TORONTO - There is more variation in breast cancer than current treatment approaches acknowledge, according to the largest effort to date to distinguish between and find out what's driving breast cancer tumours.
The work, by a consortium of Canadian, British and other researchers, suggests there are at least 10 subtypes of breast cancer, an increase from the current belief that these tumours can be classified into four or five types.
The findings, published Wednesday in the journal Nature, are based on the detailed study of more than 2,000 breast cancer tumours and should have major implications for treatment of the disease.
"If you believe one breast cancer to be the same as any other breast cancer — but it really isn't — then you're really applying therapies that either may be ineffective or worse, actually quite toxic, and not produce benefit," senior author Dr. Samuel Aparicio of the B.C. Cancer Agency explained in an interview.
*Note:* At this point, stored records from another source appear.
(* ===== verification/PyText.v ===== *)
(** * Python text

    A [str] is a sequence of code points below 256, one [ascii] each. The
    functions are the [str] methods the modelled code calls: [strip],
    [lower], [split] on white space and [join], slices, [startswith],
    [removeprefix] and [removesuffix]; and the identifier checks
    ([_required], [_identifier]) several components share. *)

From S2P Require Import Prelude.
#[local] Open Scope string_scope.
#[local] Arguments String.append : simpl nomatch.

Definition code (c : ascii) : N := N_of_ascii c.

(** [len(s)] *)
Definition len (s : string) : Z := Z.of_nat (String.length s).

(** [c.isspace()] for the code points below 256. *)
Definition py_isspace (c : ascii) : bool :=
  let n := code c in
  ((9 <=? n) && (n <=? 13) || (28 <=? n) && (n <=? 32) || (n =? 133) || (n =? 160))%N.

Fixpoint lstrip (s : string) : string :=
  match s with
  | EmptyString => EmptyString
  | String c s' => if py_isspace c then lstrip s' else s
  end.

Fixpoint rstrip (s : string) : string :=
  match s with
  | EmptyString => EmptyString
  | String c s' =>
      match rstrip s' with
      | EmptyString => if py_isspace c then EmptyString else String c EmptyString
      | r => String c r
      end
  end.

Definition strip (s : string) : string := rstrip (lstrip s).

(** [c.lower()] for the code points below 256. *)
Definition lower_char (c : ascii) : ascii :=
  let n := code c in
  if ((65 <=? n) && (n <=? 90) || (192 <=? n) && (n <=? 222) && negb (n =? 215))%N
  then ascii_of_N (n + 32) else c.

Fixpoint map_chars (f : ascii → ascii) (s : string) : string :=
  match s with
  | EmptyString => EmptyString
  | String c s' => String (f c) (map_chars f s')
  end.

Definition lower (s : string) : string := map_chars lower_char s.

Fixpoint all_chars (p : ascii → bool) (s : string) : bool :=
  match s with
  | EmptyString => true
  | String c s' => p c && all_chars p s'
  end.

(** [s[:n]], [s[n:]] for [n >= 0], and [s[-n:]] for [n > 0]. *)
Definition take_text (n : nat) (s : string) : string := substring 0 n s.
Definition drop_text (n : nat) (s : string) : string :=
  substring n (String.length s - n) s.
Definition last_text (n : nat) (s : string) : string :=
  drop_text (String.length s - n) s.

Definition startswith (p s : string) : bool := String.prefix p s.
Definition removeprefix (p s : string) : string :=
  if startswith p s then drop_text (String.length p) s else s.

(** [s.split(sep)] for a one-character separator. *)
Fixpoint split_char (sep : ascii) (s : string) : list string :=
  match s with
  | EmptyString => [EmptyString]
  | String c s' =>
      if bool_decide (c = sep) then EmptyString :: split_char sep s'
      else match split_char sep s' with
           | [] => [String c EmptyString]
           | w :: ws => String c w :: ws
           end
  end.

(** [s.split()]: the maximal runs of non-space characters. *)
Fixpoint split_words (s : string) : list string :=
  match s with
  | EmptyString => []
  | String c s' =>
      if py_isspace c then split_words s'
      else match s' with
           | EmptyString => [String c EmptyString]
           | String c' _ =>
               if py_isspace c' then String c EmptyString :: split_words s'
               else match split_words s' with
                    | [] => [String c EmptyString]
                    | w :: ws => String c w :: ws
                    end
           end
  end.

Fixpoint join_text (sep : string) (l : list string) : string :=
  match l with
  | [] => EmptyString
  | [w] => w
  | w :: l' => w ++ sep ++ join_text sep l'
  end.

Definition text_le (s t : string) : bool := String.leb s t.

(** ** Lemmas *)

Lemma length_app_text s t : String.length (s ++ t) = (String.length s + String.length t)%nat.
Proof. induction s; simpl; auto. Qed.

Lemma len_nonneg s : 0 <= len s.
Proof. unfold len. lia. Qed.

Lemma len_zero s : len s = 0 ↔ s = "".
Proof. unfold len. destruct s; simpl; split; intros; [done|done|lia|done]. Qed.

Lemma text_app_nil_r s : s ++ "" = s.
Proof. induction s as [|c s IH]; simpl; [done|]. by f_equal. Qed.

Lemma text_app_assoc s t u : (s ++ t) ++ u = s ++ t ++ u.
Proof. induction s as [|c s IH]; simpl; [done|]. by f_equal. Qed.

Lemma text_app_inj_l s t u : s ++ t = s ++ u → t = u.
Proof. induction s; simpl; [done|]. intros [= H]; auto. Qed.

Lemma text_app_inj_r s t u : s ++ u = t ++ u → s = t.
Proof.
  revert t. induction s as [|c s IH]; intros [|d t]; simpl; [done| | |].
  - intros H. apply (f_equal String.length) in H. simpl in H.
    rewrite length_app_text in H. lia.
  - intros H. apply (f_equal String.length) in H. simpl in H.
    rewrite length_app_text in H. lia.
  - intros [= -> H]. f_equal. auto.
Qed.

(** Texts of one length in front determine where they end. *)
Lemma text_app_split s t u v :
  String.length s = String.length t → s ++ u = t ++ v → s = t ∧ u = v.
Proof.
  revert t. induction s as [|c s IH]; intros [|d t]; simpl; try done.
  intros [= Hl] [= -> H]. destruct (IH t Hl H) as [-> ->]. done.
Qed.

Lemma text_le_total s t : text_le s t = true ∨ text_le t s = true.
Proof.
  unfold text_le, String.leb. rewrite (String.compare_antisym t s).
  destruct (String.compare s t); simpl; auto.
Qed.

Lemma take_text_id n s : (String.length s ≤ n)%nat → take_text n s = s.
Proof.
  unfold take_text. revert n. induction s as [|c s IH]; intros [|n] H; simpl in *; try done.
  - lia.
  - f_equal. apply IH. lia.
Qed.

Lemma length_take_text n s :
  String.length (take_text n s) = Nat.min n (String.length s).
Proof.
  unfold take_text. revert n. induction s as [|c s IH]; intros [|n]; simpl; try done.
  by rewrite IH.
Qed.

Lemma drop_text_app s t : drop_text (String.length s) (s ++ t) = t.
Proof.
  unfold drop_text. rewrite length_app_text.
  replace (String.length s + String.length t - String.length s)%nat
    with (String.length t) by lia.
  induction s as [|c s IH]; simpl; [|apply IH].
  induction t as [|d t IH]; simpl; [done|]. by f_equal.
Qed.

Lemma startswith_app p s : startswith p (p ++ s) = true.
Proof.
  unfold startswith. induction p as [|c p IH]; simpl; [by destruct s|].
  by destruct (ascii_dec c c).
Qed.

Lemma removeprefix_app p s : removeprefix p (p ++ s) = s.
Proof. unfold removeprefix. by rewrite startswith_app, drop_text_app. Qed.

Lemma startswith_spec p s : startswith p s = true → ∃ t, s = p ++ t.
Proof.
  unfold startswith. revert s. induction p as [|c p IH]; intros s H.
  - by exists s.
  - destruct s as [|d s]; simpl in H; [done|].
    destruct (ascii_dec c d) as [->|]; [|done].
    destruct (IH _ H) as [t ->]. by exists t.
Qed.

(** *** [strip] *)

Definition stripped (s : string) : Prop := strip s = s.
#[global] Instance stripped_dec s : Decision (stripped s).
Proof. unfold stripped. apply _. Defined.

Definition head_solid (s : string) : Prop :=
  match s with EmptyString => True | String c _ => py_isspace c = false end.

Lemma lstrip_head s : head_solid (lstrip s).
Proof. induction s as [|c s IH]; simpl; [done|]. by destruct (py_isspace c) eqn:E. Qed.

Lemma lstrip_fix s : head_solid s → lstrip s = s.
Proof. destruct s as [|c s]; simpl; [done|]. by intros ->. Qed.

Lemma rstrip_head s : head_solid s → head_solid (rstrip s).
Proof.
  destruct s as [|c s]; simpl; [done|]. intros Hc.
  destruct (rstrip s); simpl; by rewrite ?Hc.
Qed.

Lemma rstrip_idem s : rstrip (rstrip s) = rstrip s.
Proof.
  induction s as [|c s IH]; simpl; [done|].
  destruct (rstrip s) as [|d r] eqn:E.
  - destruct (py_isspace c) eqn:Ec; simpl; [done|]. by rewrite Ec.
  - simpl in IH |- *. by rewrite IH.
Qed.

Lemma strip_stripped s : stripped (strip s).
Proof.
  unfold stripped, strip.
  rewrite (lstrip_fix (rstrip (lstrip s))) by apply rstrip_head, lstrip_head.
  apply rstrip_idem.
Qed.

(** A text without white space is stripped. *)
Lemma solid_stripped p s :
  (∀ c, p c = true → py_isspace c = false) → all_chars p s = true → stripped s.
Proof.
  intros Hp Hs. assert (rstrip s = s) as Hr.
  { induction s as [|c s IH]; [done|]. apply andb_true_iff in Hs as [Hc Hs]. simpl. rewrite (IH Hs).
    destruct s; [|done]. by rewrite (Hp c Hc). }
  unfold stripped, strip. rewrite lstrip_fix; [done|]. destruct s as [|c s]; [done|].
  apply andb_true_iff in Hs as [Hc _]. by apply Hp.
Qed.

Lemma length_lstrip s : (String.length (lstrip s) ≤ String.length s)%nat.
Proof. induction s as [|c s IH]; simpl; [done|]. destruct (py_isspace c); simpl; lia. Qed.

Lemma length_rstrip s : (String.length (rstrip s) ≤ String.length s)%nat.
Proof.
  induction s as [|c s IH]; simpl; [done|].
  destruct (rstrip s) eqn:E; simpl in *; [|lia]. destruct (py_isspace c); simpl; lia.
Qed.

Lemma len_strip s : len (strip s) <= len s.
Proof.
  unfold len, strip. pose proof (length_rstrip (lstrip s)).
  pose proof (length_lstrip s). lia.
Qed.

(** ** Shared checks *)

(** A non-empty, bounded, stripped identifier. *)
Definition identifier_ok (maximum : Z) (s : string) : Prop :=
  stripped s ∧ s ≠ "" ∧ len s <= maximum.
#[global] Instance identifier_ok_dec m s : Decision (identifier_ok m s).
Proof. unfold identifier_ok. apply _. Defined.

(** A pydantic [str] field with [min_length=1], a [max_length] and
    [str_strip_whitespace]: the stripped value, when it satisfies the bounds. *)
Definition bounded_field (maximum : Z) (s : string) : option string :=
  let v := strip s in
  if ((1 <=? len v) && (len v <=? maximum))%Z then Some v else None.

Lemma bounded_field_ok m s : identifier_ok m s → bounded_field m s = Some s.
Proof.
  intros (Hs & Hne & Hm). unfold bounded_field. rewrite Hs.
  assert (len s ≠ 0) by by rewrite len_zero.
  pose proof (len_nonneg s).
  destruct (Z.leb_spec 1 (len s)), (Z.leb_spec (len s) m); simpl; try lia; done.
Qed.

Lemma bounded_field_Some m s v : bounded_field m s = Some v → identifier_ok m v.
Proof.
  unfold bounded_field. destruct (_ && _) eqn:E; intros [= <-].
  apply andb_true_iff in E as [H1%Z.leb_le H2%Z.leb_le].
  split; [apply strip_stripped|]. split; [|done].
  intros H%len_zero. lia.
Qed.

(** A Pydantic text: [str_strip_whitespace], then [min_length] and
    [max_length]. *)
Definition text_field (minimum maximum : Z) (s : string) : option string :=
  let v := strip s in
  if (minimum <=? len v)%Z && (len v <=? maximum)%Z then Some v else None.

Lemma text_field_Some a b s v : text_field a b s = Some v → text_field a b v = Some v.
Proof.
  unfold text_field. destruct (_ && _) eqn:E; intros [= <-]. by rewrite strip_stripped, E.
Qed.

(** [str(value or '').strip()], refused when empty or longer than [maximum]. *)
Definition required (maximum : Z) (field value : string) : outcome string :=
  let safe := strip value in
  if bool_decide (safe = "") then Err (ValueError (field ++ " is required"))
  else if (maximum <? len safe)%Z then Err (ValueError (field ++ " is too long"))
  else Ok safe.

Lemma required_Ok m field value s : required m field value = Ok s ↔ s = strip value ∧ identifier_ok m s.
Proof.
  unfold required, identifier_ok. split.
  - case_bool_decide as Hne; [done|]. destruct (Z.ltb_spec m (len (strip value))); [done|].
    intros [= <-]. by split_and!; [|apply strip_stripped| |].
  - intros (-> & _ & Hne & Hlen). rewrite bool_decide_eq_false_2 by done.
    by destruct (Z.ltb_spec m (len (strip value))); [lia|].
Qed.

(** [repr(s)]: single quotes unless the text has some and no double quote. *)
Definition hex_digit (n : N) : ascii :=
  ascii_of_N (if (n <? 10)%N then 48 + n else 87 + n)%N.

Fixpoint has_char (c : ascii) (s : string) : bool :=
  match s with
  | EmptyString => false
  | String d s' => bool_decide (c = d) || has_char c s'
  end.

Definition single_quote : ascii := ascii_of_N 39.
Definition double_quote : ascii := ascii_of_N 34.
Definition backslash_char : ascii := ascii_of_N 92.

Definition repr_char (delimiter c : ascii) : string :=
  let n := code c in
  if bool_decide (c = delimiter) || bool_decide (c = backslash_char)
  then String backslash_char (String c EmptyString)
  else if (n =? 9)%N then String backslash_char "t"
  else if (n =? 10)%N then String backslash_char "n"
  else if (n =? 13)%N then String backslash_char "r"
  else if ((n <? 32) || (127 <=? n) && (n <? 161) || (n =? 173))%N
  then String backslash_char (String "x" (String (hex_digit (n / 16))
         (String (hex_digit (n mod 16)) EmptyString)))
  else String c EmptyString.

Fixpoint repr_body (delimiter : ascii) (s : string) : string :=
  match s with
  | EmptyString => EmptyString
  | String c s' => repr_char delimiter c ++ repr_body delimiter s'
  end.

Definition repr (s : string) : string :=
  let d := if has_char single_quote s && negb (has_char double_quote s)
           then double_quote else single_quote in
  String d (repr_body d s ++ String d EmptyString).

Example repr_plain : repr "d-1" = "'d-1'".
Proof. reflexivity. Qed.

(** [s.casefold()], up to the letters it sends out of the modelled range. *)
Fixpoint casefold (s : string) : string :=
  match s with
  | EmptyString => EmptyString
  | String c s' =>
      if (code c =? 223)%N then String "s" (String "s" (casefold s'))
      else String (lower_char c) (casefold s')
  end.

(** [str(raw or '').strip()] of each item, empty ones and later case variants
    left out. *)
Fixpoint unique_texts (l seen : list string) : list string :=
  match l with
  | [] => []
  | raw :: l' =>
      let item := strip raw in
      if bool_decide (item = "") || bool_decide (casefold item ∈ seen) then unique_texts l' seen
      else item :: unique_texts l' (casefold item :: seen)
  end.

Lemma unique_texts_idem l seen : unique_texts (unique_texts l seen) seen = unique_texts l seen.
Proof.
  revert seen. induction l as [|raw l IH]; intros seen; [done|]. simpl.
  destruct (_ || _) eqn:E; [apply IH|]. simpl.
  rewrite strip_stripped, E. by rewrite IH.
Qed.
The findings point to a time when medicine will be able to more accurately target breast cancer therapy, knowing which tumours require aggressive treatment and, conceivably, which might be safely treated with a minimalistic approach because they are unlikely to be dangerous.
"What we anticipate is that in the future, the knowledge of the genes that are mutated in these specific subtypes will lead us to two things," Aparicio said.
"One is a better way of predicting whether existing therapies are going to be useful or not in a particular subtype. And the other is that it's taking us into the domain of having to develop new drugs. We see from the variation that we just don't have enough drugs being developed yet to combat each of these different subtypes."
The work was done by scientists from the B.C. Cancer Agency, the University of British Columbia, Cambridge University in Britain and the University of Manitoba's Institute of Cell Biology, among other institutions in Britain, the United States and Norway.
They studied both the DNA and RNA of this large group of tumours, looking for genetic faults — mutations — that spur development of cancer. In the process, they discovered several genes that had not previously been linked to breast cancer development.
They were looking in particular for "driver mutations" — changes that seem to trigger cancer development and growth. These mutated cells are potentially useful both for predicting the course a cancer will take and as a target for a drug therapy.
"If we want more success against the harder-to-treat cancers, we're going to have to develop more drugs and learn how to combine them. And this gives us a road map for that," Aparicio said.
Being able to distinguish one type of breast cancer from another is important in figuring out how aggressively to treat the tumour.
In one type of estrogen-receptor or ER positive breast cancer, about 70 per cent of women are still alive 15 years after their diagnosis. But another type of ER positive breast cancer has a much poorer prognosis; at 15 years, only 30 per cent of women with this type of tumour are still alive.
The implication: In the quest to successfully treat the women with the more aggressive cancer, doctors are likely subjecting some women to treatments they don't actually need.
"It's very hard to distinguish those patients at the moment," Aparicio said.
"It's not desirable to over-treat patients, of course. But the current situation is really dictated by a lack of knowledge as to who will respond and who won't."
Aparicio and his co-authors liken their findings to an encyclopedia of breast cancer, though they admit more chapters will be written as future work reveals finer distinctions between the various groupings. As it is, although most of the subtypes seem to fall into distinct groups, in a couple of cases the divisions are more hazy.
Now work needs to be done to test treatment regimes within the groups to see whether enough has been learned to be able to determine the best treatment approaches for each of the subtypes.
"So we're definitely seeing those sub-groups," said Aparicio. "And we now need to go out and test, formally in a clinical trial setting, whether stratifying treatment on that basis will reduce morbidity."